Karl Rove's Crossroads GPS Provided 85% of Funding for Norquist's ATR in 2012

In November the left-wing publication ProPublica reported that Karl Rove’s Crossroads GPS gave Grover Norquist’s Americans for Tax Reform (ATR) $26.4 million in 2012. What ProPublica failed to note is that this donation by Rove’s group accounted for more than 85% of ATR’s 2012 total contributions of $30.9 million.

In essence, ATR is now a wholly owned subsidiary within Karl Rove’s network of political organizations.

Norquist has served as the executive director of ATR since its founding in 1985. While he and Karl Rove have known each other for more than three decades, it was not until Rove left the Bush White House in 2007 that ATR started to become financially dependent on Rove and his related entities.

In 2010 approximately one third ($4 million) of ATR’s $12 million in contributions came from Crossroads GPS. Slightly more than one third ($4.2 million) came from the Center to Protect Patient Rights.
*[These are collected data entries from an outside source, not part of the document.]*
(** X17. [createNull] never panics and wraps every error in a
    [BuilderErr] for the ID and the null builder.  When it succeeds, the
    settings are those the communicator pass made from the [type] setting,
    and the communicator prefix is not empty: a null builder without a
    communicator is an error.  Without a common section the communicator
    pass gets the settings of the builder stored under [null], not those
    of the builder of the ID. *)
Theorem createNull_outcome
    (processCommunicator :
       app.RawTemplate -> string -> list string -> gmap string value ->
       error + (string * gmap string value))
    (r : app.RawTemplate) (ID : string) :
  app.createNull processCommunicator r ID <> Panic
  /\ (forall e, app.createNull processCommunicator r ID = Fail e ->
        exists e', e = BuilderErr ID Null e')
  /\ (forall m, app.createNull processCommunicator r ID = Ok m ->
        exists ws prefix,
          processCommunicator r ID ws {[ "type" := VString "null" ]} = inr (prefix, m)
          /\ prefix <> ""
          /\ is_Some (app.Builders r !! ID)
          /\ (app.Builders r !! "common" = None ->
              ws = match app.Builders r !! "null" with
                   | Some n => app.Settings n
                   | None => []
                   end)).
Proof.
  unfold app.createNull.
  change (Builder_String Null) with "null". change (Builder_String Common) with "common".
  destruct (app.Builders r !! ID) as [b|]; cbv zeta.
  2:{ split; [discriminate|]. split; [intros e [= <-]; eauto | discriminate]. }
  set (ws := match app.Builders r !! "common" with
             | Some c => wrapErr (BuilderErr ID Null)
                           (app.mergeSettingsSlices (app.Settings c) (app.Settings b))
             | None => _
             end).
  assert (exists l, ws = Ok l
                    /\ (app.Builders r !! "common" = None ->
                        l = match app.Builders r !! "null" with
                            | Some n => app.Settings n
                            | None => []
                            end)) as (l & -> & Hl).
  { subst ws. destruct (app.Builders r !! "common").
    - eexists. split; [reflexivity | discriminate].
    - eexists. split; reflexivity. }
  cbn [bind].
  destruct (processCommunicator r ID l _) as [e|[prefix m0]] eqn:Epc;
    cbn [call wrapErr bind].
  { split; [discriminate|]. split; [intros e0 [= <-]; eauto | discriminate]. }
  destruct (String.eqb_spec prefix "") as [->|Hne].
  { split; [discriminate|]. split; [intros e0 [= <-]; eauto | discriminate]. }
  split; [discriminate|]. split; [discriminate|].
  intros m [= <-]. exists l, prefix. eauto.
Qed.

(** ** Required and validated settings *)

Section create_facts.

Variable replaceVariables : app.RawTemplate -> string -> string.
Variable processCommunicator :
  app.RawTemplate -> string -> list string -> gmap string value ->
  error + (string * gmap string value).
Variable commandsFromFile : app.RawTemplate -> string -> string -> error + list string.
Variable ISOInfo : app.RawTemplate -> Builder -> list string -> error + app.RawTemplate.
Variable stat : string -> option bool.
Contributions to ATR from non-Rove sources shrank to $4.5 million in 2012 from an estimated $8 million in 2010, while the huge $22.4 million increase in Crossroads GPS’s contribution during the same time period reduced non-Rove sources to a mere 15% of all ATR contributions.

The friendship between Karl Rove and Grover Norquist began 30 years ago when the two shared posts with the College Republican National Committee. Karl Rove’s career took him to Texas where he worked for a small-government PAC and served as a strategist in a series of Texas gubernatorial elections. With the presidential election of George W. Bush, Rove’s expanding political clout and expertise was brought to Washington, where Norquist had long worked as director of ATR.

It is likely that Rove’s Crossroads GPS will make a smaller contribution to ATR in 2013 since it is not an election year. However, in 2014, with Congressional mid-term elections in which all 435 seats in the House of Representatives and 35 seats in the Senate are up for grabs, ATR is well positioned to receive an even larger contribution from Crossroads GPS than the $26.4 million it received in 2012.